Up in the mountains of Minglanilla, southern Cebu, is a 100-year-old reforestation project of the Department of Environment and Natural Resources (DENR) which embarked on sustainable ecotourism and biodiversity initiatives with the help of a women-led cooperative.
The Osmeña Reforestation Project (ORP), covering 2,710 hectares of land, was part of the Friar Land Estate of Talisay and Minglanilla when the Philippines purchased it from the Vatican.
Despite conservation efforts being undertaken by government, the forest is still being threatened by charcoal extraction, illegal tree cutting, sand/gravel and black stone extraction, wildlife hunting and bamboo harvest.
But working with local communities and people’s organizations, like the Camp 7 Non-timber Planters Multipurpose Cooperative, has helped DENR protect and conserve the ORP.
Hand in hand with the private sector, the reforestation project is being tightly monitored to prevent illegal activities from undermining efforts to protect the land.
“Our relationship with the local residents is very important because they are the direct beneficiaries of whatever projects that will happen in the area,” said Dr. Alicia Lustica, former regional technical director of DENR Western Visayas and now officer in charge of the Biodiversity, Coastal, Wetlands and Eco-tourism Research Center (BCWERC) in the Visayas.
BCWERC is an agency under the Ecosystem Research and Development Bureau of the DENR.
“They (local residents) are also the laborers in our clonal nursery and they are active participants in our activities,” Lustica added.
Trees inside the ORP live in varied density and biodiverse communities.
The top 10 tree species, namely teak, gmelina, lumbang, lanutan, narra, antsoan, dilau, Benguet pine, banaba and auri, are a combination of native and introduced trees.
With its rich biodiversity, DENR saw the need to open the 123.4-hectare Cebu Experimental Forest (CEF) within the ORP.
CEF offers ecotourism tours to the public as another way for DENR’s partner cooperative to earn money.
Members of the cooperative are trained in seed production, cave management and ecotourism.
The Movement for Livable Cebu (MLC), through its representative Louella Alix, trained the women members on basic food preparation and how to make use of available resources to make native dishes and drinks that will be served to guests before and after their tour.

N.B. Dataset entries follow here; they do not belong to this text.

Definition _extract_media_info (content content_type : json) : outcome MediaInfo.t :=
  let+ ct := str_receiver content_type in
  let media_type :=
    if startswith ct "message" then lower (replace ct "message" "") else "unknown"%string in
  let+ caption := caption_text content in
  let media_info := MediaInfo.init media_type caption in
  if eq_str content_type "messagePhoto" then
    let+ photo := py_get content "photo" (JDict []) in
    let+ sizes := py_get photo "sizes" (JList []) in
    if truthy sizes then
      let+ l := as_list sizes in
      let+ largest := py_max size_area l in
      let+ w := py_get largest "width" JNull in
      let+ h := py_get largest "height" JNull in
      let+ fid := get2 largest "photo" "id" JNull in
      let+ fsz := get2 largest "photo" "size" JNull in
      Ret (MediaInfo.set_file_size fsz (MediaInfo.set_file_id fid
            (MediaInfo.set_height h (MediaInfo.set_width w media_info))))
    else Ret media_info
  else if eq_str content_type "messageVideo" then
    let+ video := py_get content "video" (JDict []) in
    let+ d := py_get video "duration" JNull in
    let+ w := py_get video "width" JNull in
    let+ h := py_get video "height" JNull in
    let+ fid := get2 video "video" "id" JNull in
    let+ fsz := get2 video "video" "size" JNull in
    let+ mt := py_get video "mime_type" JNull in
    Ret (MediaInfo.set_mime_type mt (MediaInfo.set_file_size fsz
          (MediaInfo.set_file_id fid (MediaInfo.set_height h
            (MediaInfo.set_width w (MediaInfo.set_duration d media_info))))))
  else if eq_str content_type "messageVoiceNote" then
    let+ voice := py_get content "voice_note" (JDict []) in
    let+ d := py_get voice "duration" JNull in
    let+ fid := get2 voice "voice" "id" JNull in
    let+ fsz := get2 voice "voice" "size" JNull in
    let+ mt := py_get voice "mime_type" (JStr "audio/ogg") in
    Ret (MediaInfo.set_mime_type mt (MediaInfo.set_file_size fsz
          (MediaInfo.set_file_id fid (MediaInfo.set_duration d media_info))))
  else if eq_str content_type "messageAudio" then
    let+ audio := py_get content "audio" (JDict []) in
    let+ d := py_get audio "duration" JNull in
    let+ fid := get2 audio "audio" "id" JNull in
    let+ fsz := get2 audio "audio" "size" JNull in
    let+ mt := py_get audio "mime_type" JNull in
    Ret (MediaInfo.set_mime_type mt (MediaInfo.set_file_size fsz
          (MediaInfo.set_file_id fid (MediaInfo.set_duration d media_info))))
  else if eq_str content_type "messageDocument" then
    let+ doc := py_get content "document" (JDict []) in
    let+ fid := get2 doc "document" "id" JNull in
    let+ fsz := get2 doc "document" "size" JNull in
    let+ mt := py_get doc "mime_type" JNull in
    Ret (MediaInfo.set_mime_type mt (MediaInfo.set_file_size fsz
          (MediaInfo.set_file_id fid media_info)))
  else if eq_str content_type "messageSticker" then
    let+ sticker := py_get content "sticker" (JDict []) in
    let+ w := py_get sticker "width" JNull in
    let+ h := py_get sticker "height" JNull in
    let+ fid := get2 sticker "sticker" "id" JNull in
    Ret (MediaInfo.set_file_id fid (MediaInfo.set_height h
          (MediaInfo.set_width w media_info)))
  else if eq_str content_type "messageAnimation" then
    let+ animation := py_get content "animation" (JDict []) in
    let+ d := py_get animation "duration" JNull in
    let+ w := py_get animation "width" JNull in
    let+ h := py_get animation "height" JNull in
    let+ fid := get2 animation "animation" "id" JNull in
    let+ fsz := get2 animation "animation" "size" JNull in
    let+ mt := py_get animation "mime_type" JNull in
    Ret (MediaInfo.set_mime_type mt (MediaInfo.set_file_size fsz
          (MediaInfo.set_file_id fid (MediaInfo.set_height h
            (MediaInfo.set_width w (MediaInfo.set_duration d media_info))))))
  else Ret media_info.

(** The chat type as lines 150-161 of the router compute it. *)
Definition chat_type_of (chat_id : Z) : ChatType :=
  if 0 <? chat_id then PRIVATE
  else if startswith (str_of_int chat_id) "-100" then SUPERGROUP
  else if chat_id <? 0 then GROUP
  else UNKNOWN.

Section WithClient.
Context {Env : Type} `{!BaseTelegramClient Env}.

Definition _get_sender_info (sender_id : Z) (client : client_ref)
  : M (World Env) SenderInfo.t :=
  let* user_info := ext_do (GetUser client sender_id) (get_user client sender_id) in
  if negb (truthy user_info) then
    ret (SenderInfo.mk sender_id (Some ""%string)
           ("User" ++ str_of_int sender_id)%string ""%string ""%string)
  else
    let* usernames_obj := pure (py_get user_info "usernames" (JDict [])) in
    let* username :=
      pure (if is_dict usernames_obj
            then let+ u := py_get usernames_obj "editable_username" (JStr "") in
                 let+ u := as_str u in Ret (Some u)
            else Ret None) in
    if truthy user_info then
      let* fn := pure (let+ x := py_get user_info "first_name" (JStr "") in as_str x) in
      let* ln := pure (let+ x := py_get user_info "last_name" (JStr "") in as_str x) in
      let* ph := pure (let+ x := py_get user_info "phone_number" (JStr "") in as_str x) in
      ret (SenderInfo.mk sender_id username fn ln ph)
    else
      ret (SenderInfo.mk sender_id (Some ""%string) ""%string ""%string ""%string).

Definition _tdlib_to_message_event (message : json) (client : client_ref)
    (raw_update : json) : M (World Env) MessageEvent.t :=
  (* the debug line formats message['id'] and message['chat_id'] *)
  let* _ := pure (py_getitem message "id") in
  let* _ := pure (py_getitem message "chat_id") in
  let* content := pure (py_get message "content" (JDict [])) in
  let* content_type := pure (py_get content "@type" (JStr "")) in
  let* text :=
    pure (if eq_str content_type "messageText"
          then let+ t := get2 content "text" "text" (JStr "") in as_str t
          else caption_text content) in
  let* chat_id := pure (let+ c := py_getitem message "chat_id" in as_int c) in
  let chat_type := chat_type_of chat_id in
  let* sender_id :=
    pure (let+ s := get2 message "sender_id" "user_id" (JInt 0) in as_int s) in
  let* sender_info := _get_sender_info sender_id client in
  let has_media := negb (eq_str content_type "messageText") in
  let* content_type := pure (get2 message "content" "@type" (JStr "")) in
  let* media_info :=
    if has_media
    then let* m := pure (_extract_media_info content content_type) in ret (Some m)
    else ret None in
  let* message_id := pure (let+ i := py_getitem message "id" in as_int i) in
  let* date := pure (let+ d := py_getitem message "date" in as_int d) in
  let* edit_flag := pure (let+ d := py_get message "edit_date" (JInt 0) in as_int d) in
  let* edit_date :=
    if 0 <? edit_flag
    then let* d := pure (let+ d := py_getitem message "edit_date" in as_int d) in
         ret (Some d)
    else ret None in
  let* is_outgoing :=
    pure (let+ b := py_get message "is_outgoing" (JBool false) in as_bool b) in
  let* is_mention :=
    pure (let+ b := py_get message "contains_unread_mention" (JBool false) in as_bool b) in
  let* is_service :=
    pure (if truthy content_type
          then let+ s := str_receiver content_type in Ret (startswith s "messageService")
          else Ret false) in
  let* reply_to := pure (py_get message "reply_to_message_id" JNull) in
  let* forward_from := pure (get2 message "forward_info" "from_chat_id" JNull) in
  ret (MessageEvent.mk message_id chat_id sender_id sender_info text text date
         edit_date chat_type is_outgoing is_mention is_service has_media
         media_info reply_to forward_from client raw_update).

Definition _from_tdlib (update : json) (client : client_ref)
  : M (World Env) (option Event) :=
  let* update_type := pure (py_get update "@type" JNull) in
  if eq_str update_type "updateNewMessage" then
    let* message := pure (py_getitem update "message") in
    let* ev := _tdlib_to_message_event message client update in
    ret (Some (EMessage ev))
  else if eq_str update_type "updateMessageEdited" then
    let* cid := pure (py_getitem update "chat_id") in
    let* mid := pure (py_getitem update "message_id") in
    let params := JList [JStr "chat_id"; cid; JStr "message_id"; mid] in
    let* message :=
      ext_do (CallMethod client "getMessage" params)
             (call_method client "getMessage"%string params) in
    if negb (AsyncResult.error message) then
      let* ev := _tdlib_to_message_event (AsyncResult.update message) client update in
      ret (Some (EMessage ev))
    else ret None
  else if eq_str update_type "updateUserStatus" then
    let* uid := pure (let+ u := py_getitem update "user_id" in as_int u) in
    let* st := pure (get2 update "status" "@type" JNull) in
    ret (Some (EUserStatus
                 (UserStatusEvent.mk uid (eq_str st "userStatusOnline") None client update)))
  else if eq_str update_type "updateChatAction" then
    let* cid := pure (let+ c := py_getitem update "chat_id" in as_int c) in
    let* uid := pure (let+ u := get2 update "sender_id" "user_id" (JInt 0) in as_int u) in
    let* act := pure (let+ a := get2 update "action" "@type" (JStr "unknown") in as_str a) in
    ret (Some (EChatAction (ChatActionEvent.mk cid uid act client update)))
  else ret None.

(** [update] is the [Dict[str, Any]] of the signature. *)
Definition _normalize_event (update : list (string * json)) (client : client_ref)
  : M (World Env) (option Event) :=
  if bool_decide (is_Some (lookup_key "@type" update))
  then _from_tdlib (JDict update) client
  else ret None.

(** The router object: its handlers in registration order. *)
Record EventRouter : Type := mkRouter {
  handlers : list (BaseHandler (World Env))
}.

Definition __init__ : EventRouter := mkRouter [].

Definition add_handler (r : EventRouter) (h : BaseHandler (World Env)) : EventRouter :=
  mkRouter (handlers r ++ [h]).

(** The body of the [for] loop over [self.handlers], from position [i]. *)
Fixpoint route_handlers (i : nat) (hs : list (BaseHandler (World Env))) (event : Event)
  : M (Traced invocation (World Env)) unit :=
  match hs with
  | [] => ret tt
  | handler :: hs' =>
      let* _ :=
        try_except
          (let* ok := call (CanHandle i) (can_handle handler event) in
           if ok then call (Handle i) (handle handler event) else ret tt)
          (fun _ => ret tt) in
      route_handlers (S i) hs' event
  end.

Definition route (r : EventRouter) (update : list (string * json)) (client : client_ref)
  : M (Traced invocation (World Env)) unit :=
  let* event := lift (_normalize_event update client) in
  match event with
  | None => ret tt
  | Some ev => route_handlers 0 (handlers r) ev
  end.

End WithClient.
End Router.

(* ===================================================================== *)
(** * Group moderation handler:
      [services/tg/events/handlers/moderation/group_moderation.py] *)
(* ===================================================================== *)

Module GroupModeration.

Record GroupModerationHandler : Type := mk {
  monitored_groups : option (gset Z);
  send_logs_to : option peer;
  send_warnings : bool
}.

(** [monitored_groups or set()] *)
Definition or_empty_set (monitored_groups : option (gset Z)) : gset Z :=
  match monitored_groups with
  | Some s => if bool_decide (s = ∅) then ∅ else s
  | None => ∅
  end.

(** The constructor, given a moderation service. *)
Definition __init__ (monitored_groups : option (gset Z)) (send_logs_to : option peer)
    (send_warnings : bool) : GroupModerationHandler :=
  mk (Some (or_empty_set monitored_groups)) send_logs_to send_warnings.

(** The debug line reads [event.chat_type] and [event.is_outgoing] before
    the [isinstance] test, which only a [MessageEvent] has. *)
Definition can_handle (self : GroupModerationHandler) (event : Event) : outcome bool :=
  match event with
  | EMessage ev =>
      if negb (ChatType_eqb (MessageEvent.chat_type ev) GROUP) then Ret false
      else if (MessageEvent.is_outgoing ev && MessageEvent.is_service ev)%bool then Ret false
      else
        match monitored_groups self with
        | Some groups =>
            if bool_decide (Z.abs (MessageEvent.chat_id ev) ∉ groups)
            then Ret false else Ret true
        | None => Ret true
        end
  | EUserStatus _ | EChatAction _ => Raise AttributeError
  end.

End GroupModeration.

(* ===================================================================== *)
(** * Chat agent: [services/ai/chat/agent.py] *)
(* ===================================================================== *)

Module Agent.
Section WithModel.
Context {Env : Type} `{!BaseChatModel Env}.

Record ChatAgent : Type := mk {
  system_prompt : string;
  retriever : option (Retriever Env);
  max_history : Z
}.

Definition set_conversation (user_id : Z) (history : list turn) : M (World Env) unit :=
  modify (fun w => mkWorld (ext w) (calls w)
                     (<[user_id := history]> (_conversations w)) (_whisper_model w)).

No plastic utensils and plates are used in the tours.
Spoons are made of coconut shells and bamboo while mahogany wood is used to make forks and serving ladles.
Bamboo poles are made into pitchers and coconut shells into drinking glasses.
The BCWERC has identified three trails from easy to adventurous.
The Kiddie Trail is a short guided walk covering 240 meters that is recommended for students.
The one-hour Eco-Discovery and Heritage Trail features an annotated walk with a guide who will talk about the ORP history and the forest ecosystem.
The third trail called Ecstasy Trail runs for 45 minutes and features spelunking experiences covering two of the seven caves within the ORP.
Lustica said the ORP now houses a forest clonal nursery, bamboo gallery and tree seed center.
“All of these are important so we make sure that the initiatives we have here in biodiversity conservation and research are done properly,” said Lustica.
On January 13, 1916, the Philippine Legislature passed Act No. 2640 which set aside P10,000 for the ORP and its reforestation awareness programs.